In Pew’s 2016 National Assessment of State Oversight of Sterile Drug Compounding, assessing the total number of pharmacies in each state and the number that compound, pharmacies performing sterile compounding as a percentage of all pharmacies in each state ranged from three to 24 percent. In addition, 42 percent of states track the number of pharmacies that compound and 56 percent track the number that perform sterile compounding. However, it is likely that this number has improved since then.
According to the International Academy of Compounding Pharmacists, compounding occurs in virtually every hospital and home health specialty pharmacy, as well as in all nuclear pharmacies, because these products must be further manipulated to be ready for use. This estimate may capture repackaging, mixing, and reconstituting in addition to what FDA considers to be compounding.
FDA-Approved Medications vs. Compounded Drugs
Although compounded drugs hold some benefit, such as when a patient’s unique clinical need cannot be met by what is commercially available—i.e., a child who needs a liquid version of a drug approved by the FDA only in pill form—these drugs do not undergo the same testing required for FDA-approved medications.
“Compounded products pose a higher level of risk to patients than FDA-approved products because they have not been tested for safety and efficacy and they are typically not made under the same quality standards,” said Jungman. “Drug manufacturers bear the costs of extensive clinical testing before their products go to market, as well as the cost of maintaining quality standards (called ‘Good Manufacturing Practices’) in the factories where they produce drugs.

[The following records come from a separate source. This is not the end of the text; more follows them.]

Lemma generated_token_until_expiry_witness :
  exists tok, generateAccessToken (L := toy_lib5) sample_ready 0 0 "alice" = Ok (tok, hour) /\
  (exists c', middlewareImpl (L := toy_lib5) sample_ready minute (context_with ("Bearer" +:+ " " +:+ tok) "") = Ok c' /\
   aborted c' = false) /\
  (exists c', middlewareImpl (L := toy_lib5) sample_ready hour (context_with ("Bearer" +:+ " " +:+ tok) "") = Ok c' /\
   aborted c' = true).
Proof.
  destruct (sample_signs 0 0 "alice") as [tok Ht]. exists tok. split; [exact Ht|]. split.
  - destruct (generated_token_until_expiry toy_laws5 _ _ _ _ _ _ sample_ready 0 0 "alice" tok _ minute
      (context_with ("Bearer" +:+ " " +:+ tok) "") sample_init_ok sample_hmac_ready eq_refl ltac:(done) eq_refl eq_refl
      eq_refl Ht eq_refl) as (_ & c' & Hc & H).
    exists c'. split; [exact Hc|]. rewrite decide_True in H by (vm_compute; reflexivity). exact (proj1 H).
  - destruct (generated_token_until_expiry toy_laws5 _ _ _ _ _ _ sample_ready 0 0 "alice" tok _ hour
      (context_with ("Bearer" +:+ " " +:+ tok) "") sample_init_ok sample_hmac_ready eq_refl ltac:(done) eq_refl eq_refl
      eq_refl Ht eq_refl) as (_ & c' & Hc & H).
    exists c'. split; [exact Hc|]. rewrite decide_False in H by (vm_compute; congruence). exact (proj1 H).
Defined.

Definition sample_custom : GinJWTMiddleware string := {|
  Realm := ""; SigningAlgorithm := "HS256"; Key := Some "secret"; KeyFunc := None; Timeout := hour; TimeoutFunc := None;
  MaxRefresh := hour; Authenticator := None; Authorizer := None; PayloadFunc := None; IdentityHandler := None;
  IdentityKey := "identity"; TokenLookup := "header:Authorization"; TokenHeadName := "Bearer"; TimeFunc := None;
  PrivKeyFile := ""; PrivKeyBytes := None; PubKeyFile := ""; PrivateKeyPassphrase := ""; PubKeyBytes := None;
  privKey := None; pubKey := None; SendCookie := false; CookieMaxAge := 0; CookieName := ""; CookieSameSite := 0;
  SendAuthorization := false; DisabledAbort := false; ParseOptions := [id]; ExpField := "expires_at";
  RefreshTokenTimeout := hour; RefreshTokenStore := InMemoryStore; RefreshTokenLength := 32; UseRedisStore := false |}.

Lemma custom_exp_field_rejected_witness :
  exists tok expire c', generateAccessToken (L := toy_lib5) sample_custom 0 0 "alice" = Ok (tok, expire) /\
  middlewareImpl (L := toy_lib5) sample_custom 0 (context_with ("Bearer" +:+ " " +:+ tok) "") = Ok c' /\
  last (log c') = Some (RUnauthorized 400 ErrMissingExpField).
Proof.
  assert (exists tok expire, generateAccessToken (L := toy_lib5) sample_custom 0 0 "alice" = Ok (tok, expire))
    as (tok & expire & Ht) by (do 2 eexists; reflexivity).
  exists tok, expire.
  destruct (custom_exp_field_rejected toy_laws5 sample_custom 0 0 "alice" tok expire 0
    (context_with ("Bearer" +:+ " " +:+ tok) "")) as (c' & Hc & Hl).
  - repeat split.
  - vm_compute. intros Hin. repeat (apply elem_of_cons in Hin as [?|Hin]; [done|]). by apply not_elem_of_nil in Hin.
  - exact Ht.
  - reflexivity.
  - exists c'. split; [exact Ht|]. split; [exact Hc|exact Hl].
Defined.

Lemma refresh_window_witness :
  exists tok claims, generateAccessToken (L := toy_lib5) sample_ready 0 0 "alice" = Ok (tok, hour) /\
  snd (CheckIfTokenExpire (L := toy_lib5) sample_ready (2 * hour) hour (context_with ("Bearer" +:+ " " +:+ tok) ""))
    = Ok claims.
Proof.
  destruct (sample_signs 0 0 "alice") as [tok Ht]. exists tok. eexists. split; [exact Ht|].
  rewrite (refresh_window toy_laws5 sample_ready 0 0 "alice" tok _ (2 * hour) hour
    (context_with ("Bearer" +:+ " " +:+ tok) "") sample_hmac_ready eq_refl Ht eq_refl).
  rewrite decide_True by (vm_compute; congruence). reflexivity.
Defined.

Definition sample_store : gmap string (RefreshTokenData string) := <["old" := mkData "alice" hour 0]> ∅.
Definition sample_times : readings := mkReadings minute minute minute minute.

Lemma refresh_rotates_witness :
  exists c' s', RefreshHandler (L := toy_lib5) sample_ready minute sample_times minute minute (Some [1; 2; 3])
    (context_with "" "old") sample_store = (Ok c', s') /\
  entries s' !! "old" = None /\ (exists x, entries s' !! "AQID" = Some x).
Proof.
  assert (exists c' s' tk, RefreshHandler (L := toy_lib5) sample_ready minute sample_times minute minute (Some [1; 2; 3])
    (context_with "" "old") sample_store = (Ok c', s') /\ last (log c') = Some (RRefresh tk) /\
    RefreshToken tk = "AQID") as (c' & s' & tk & Hr & Hl & Htk).
  { do 3 eexists. split; [reflexivity|]. split; reflexivity. }
  exists c', s'. split; [exact Hr|].
  destruct (refresh_rotates sample_ready minute sample_times minute minute (Some [1; 2; 3]) (context_with "" "old")
    sample_store c' s' tk Hr Hl) as [(u & e & _ & _ & ->) _].
  rewrite Htk. change (extractRefreshToken (req (context_with "" "old"))) with ("old" : string).
  split; [apply lookup_delete_eq|]. eexists. rewrite lookup_delete_ne by done. apply lookup_insert_eq.
Defined.

Lemma refresh_token_spent_twice_witness :
  exists ta tb s', star (race (L := toy_lib5) sample_ready "old" (mkClient minute sample_times (Some [1; 2; 3]))
      (mkClient minute sample_times (Some [4; 5; 6])))
    (AtGet, AtGet, sample_store) (Succeeded ta, Succeeded tb, s') /\
  RefreshToken ta <> RefreshToken tb.
Proof.
  destruct (refresh_token_spent_twice (L := toy_lib5) sample_ready "old" "alice" hour 0 sample_store
    (mkClient minute sample_times (Some [1; 2; 3])) (mkClient minute sample_times (Some [4; 5; 6])) [1; 2; 3] [4; 5; 6])
    as (ta & tb & s' & Hs & Hne & _).
  1-11: vm_compute; (congruence || reflexivity).
  1-2: reflexivity.
  exists ta, tb, s'. split; [exact Hs|exact Hne].
Defined.

End Jwt.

Compounding firms are not subject to trial costs, and traditional compounders are not subject to GMP.”
However, any testing requirements would be prescribed by state law, said Jungman, as quality standards for compounded drugs are made in state-regulated pharmacies or physician offices.

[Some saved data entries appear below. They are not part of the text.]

(* ===== verification/Cipher.v ===== *)
(** * Symmetric encryption (pkg/gocrypto: aes.go, des.go, option.go; pkg/gocrypto/wcipher)

    Padding, the block and stream modes, the cipher objects with the state
    their two directions keep between calls, and the AES and DES entry
    points.  The theorems: unpadding inverts padding and when it panics,
    decryption inverts encryption message by message for every mode, the
    entry points round trip, and that the CFB mode is OFB.

    A byte is a number below 256.  The block primitive of crypto/aes and
    crypto/des is a [Block] with its laws as hypotheses; the modes that
    crypto/cipher builds on it (CBC, OFB, CTR) are written out. *)

From S2P Require Import Prelude GoStr.
From Stdlib Require Import Ascii.

Module Cipher.

Abbreviation bytes := (list Z).
Definition is_byte (b : Z) : Prop := 0 <= b < 256.

(** [cipher.Block]. *)
Record Block : Type := mkBlock {
  block_size : nat;
  block_encrypt : bytes -> bytes;
  block_decrypt : bytes -> bytes }.

(** ** Padding (padding.go) *)

Record Padding : Type := mkPadding {
  pad : bytes -> nat -> bytes;
  unpad : bytes -> result unit bytes }.

(** The conversion to [byte] wraps. *)
Definition pkcs57_pad (src : bytes) (blockSize : nat) : bytes :=
  let paddingSize := (blockSize - length src mod blockSize)%nat in
  src ++ repeat (wrap8 (Z.of_nat paddingSize)) paddingSize.

(** [src[length-1]] and the slice panic out of range. *)
Definition pkcs57_unpad (src : bytes) : result unit bytes :=
  let length_ := Z.of_nat (length src) in
  unPadding ← at_index src (length_ - 1);
  if decide (0 <= length_ - unPadding <= length_) then Ok (take (Z.to_nat (length_ - unPadding)) src)
  else Panic.

Definition NewPKCS57Padding : Padding := mkPadding pkcs57_pad pkcs57_unpad.

(** ** Block modes (ecb.go and crypto/cipher) *)

(** A block mode maps its state and a block to a block and the next state. *)
Record BlockMode : Type := mkMode {
  mode_size : nat;
  mode_step : bytes -> bytes -> bytes * bytes;
  mode_state : bytes }.

Definition xor_bytes : bytes -> bytes -> bytes := zip_with Z.lxor.

Definition ecb_encrypt_step (b : Block) (st p : bytes) : bytes * bytes := (block_encrypt b p, st).
Definition ecb_decrypt_step (b : Block) (st c : bytes) : bytes * bytes := (block_decrypt b c, st).
Definition NewECBEncrypt (b : Block) : BlockMode := mkMode (block_size b) (ecb_encrypt_step b) [].
Definition NewECBDecrypt (b : Block) : BlockMode := mkMode (block_size b) (ecb_decrypt_step b) [].

(** [cipher.NewCBCEncrypter] and [cipher.NewCBCDecrypter]: the state is the
    last ciphertext block. *)
Definition cbc_encrypt_step (b : Block) (iv p : bytes) : bytes * bytes :=
  let c := block_encrypt b (xor_bytes p iv) in (c, c).
Definition cbc_decrypt_step (b : Block) (iv c : bytes) : bytes * bytes :=
  (xor_bytes (block_decrypt b c) iv, c).
Definition NewCBCEncrypter (b : Block) (iv : bytes) : BlockMode := mkMode (block_size b) (cbc_encrypt_step b) iv.
Definition NewCBCDecrypter (b : Block) (iv : bytes) : BlockMode := mkMode (block_size b) (cbc_decrypt_step b) iv.

(** The loop of [CryptBlocks]; the length of the input is enough fuel. *)
Fixpoint crypt_loop (fuel : nat) (size : nat) (step : bytes -> bytes -> bytes * bytes) (st src : bytes)
    : bytes * bytes :=
  match src, fuel with
  | [], _ | _, O => ([], st)
  | _, S fuel' =>
      let '(out, st') := step st (take size src) in
      let '(rest, st'') := crypt_loop fuel' size step st' (drop size src) in
      (out ++ rest, st'')
  end.

Definition CryptBlocks (m : BlockMode) (src : bytes) : result unit (bytes * BlockMode) :=
  if negb (length src mod mode_size m =? 0)%nat then Panic
  else
    let '(dst, st) := crypt_loop (length src) (mode_size m) (mode_step m) (mode_state m) src in
    Ok (dst, mkMode (mode_size m) (mode_step m) st).

(** ** Streams (crypto/cipher) *)

(** The key stream and how much of it was used. *)
Record Stream : Type := mkStream { key_stream : nat -> Z; position : nat }.

Definition stream_of_blocks (size : nat) (block : nat -> bytes) (i : nat) : Z :=
  nth (i mod size) (block (i / size)%nat) 0.

Fixpoint ofb_block (b : Block) (iv : bytes) (j : nat) : bytes :=
  match j with O => block_encrypt b iv | S j' => block_encrypt b (ofb_block b iv j') end.
Definition NewOFB (b : Block) (iv : bytes) : Stream := mkStream (stream_of_blocks (block_size b) (ofb_block b iv)) 0.

(** The counter is the big-endian number of [iv] plus the block number. *)
Definition from_be (l : bytes) : Z := foldl (fun acc b => acc * 256 + b) 0 l.
Fixpoint to_be (n : nat) (v : Z) : bytes :=
  match n with O => [] | S n' => to_be n' (v / 256) ++ [v mod 256] end.
Definition ctr_block (b : Block) (iv : bytes) (j : nat) : bytes :=
  block_encrypt b (to_be (length iv) (from_be iv + Z.of_nat j)).
Definition NewCTR (b : Block) (iv : bytes) : Stream := mkStream (stream_of_blocks (block_size b) (ctr_block b iv)) 0.

Definition XORKeyStream (s : Stream) (src : bytes) : bytes * Stream :=
  (imap (fun i x => Z.lxor x (key_stream s (position s + i))) src,
   mkStream (key_stream s) (position s + length src)).

(** ** Ciphers (cipher.go) *)

Inductive Cipher : Type :=
  | blockCipher (padding : Padding) (encrypt decrypt : BlockMode)
  | streamCipher (encrypt decrypt : Stream).

Definition NewBlockCipher : Padding -> BlockMode -> BlockMode -> Cipher := blockCipher.
Definition NewStreamCipher : Stream -> Stream -> Cipher := streamCipher.

Definition Encrypt (c : Cipher) (plaintext : bytes) : result unit (bytes * Cipher) :=
  match c with
  | blockCipher padding encrypt decrypt =>
      '(ciphertext, encrypt') ← CryptBlocks encrypt (pad padding plaintext (mode_size encrypt));
      Ok (ciphertext, blockCipher padding encrypt' decrypt)
  | streamCipher encrypt decrypt =>
      let '(ciphertext, encrypt') := XORKeyStream encrypt plaintext in
      Ok (ciphertext, streamCipher encrypt' decrypt)
  end.

Definition Decrypt (c : Cipher) (ciphertext : bytes) : result unit (bytes * Cipher) :=
  match c with
  | blockCipher padding encrypt decrypt =>
      '(plaintext, decrypt') ← CryptBlocks decrypt ciphertext;
      plaintext ← unpad padding plaintext;
      Ok (plaintext, blockCipher padding encrypt decrypt')
  | streamCipher encrypt decrypt =>
      let '(plaintext, decrypt') := XORKeyStream decrypt ciphertext in
      Ok (plaintext, streamCipher encrypt decrypt')
  end.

“But because compounded drugs are often made for a particular patient with an immediate need, end-stage testing isn’t typically feasible,” she continued. “That’s why it’s important for states to ensure that quality standards establish adequate controls (related to personnel, the environment, and compounding processes) to ensure that compounds are made under conditions that control chance for contamination or other errors.
“Our best practices recommend that states require traditional compounding comply with the U.S. Pharmacopeial Convention’s standards for sterile and nonsterile compounding and for the handling of hazardous drugs (chapters 795, 797, and 800).”
Although there is a risk for any product with lowered quality standards, sterile compounding, in particular, holds a high infection risk, such as an infection of the eye, bladder, or lungs. In addition, there are some drug products that are considered to be “too risky” to compound. The FDA’s Pharmacy Compounding Advisory Committee (PCAC) “is advising the agency on a list of drugs that should not ever be compounded,” said Jungman.
The Drug Quality and Security Act
In 2012-2013, approximately 750 people became ill and more than 60 people died after fungus-contaminated drugs from a compounding pharmacy in Massachusetts that has since been closed were injected into their spines and joints.
“Many surviving victims still struggle with chronic—and, in some cases, disabling—health problems. An executive from that pharmacy was recently convicted of racketeering and fraud, and another faces federal murder charges,” said Jungman.
“In response to that tragedy, Congress enacted the bipartisan Drug Quality and Security Act in 2013, which preserves access to safe compounded medications for Americans who need them, while helping shield patients from the risks of drugs produced under dangerous and illegal conditions. States are responsible for oversight of traditional compounding, where the majority of compounding takes place, and many have strengthened policies to help ensure safe compounded products.
“To protect patient safety, these laws need to be fully implemented and enforced.”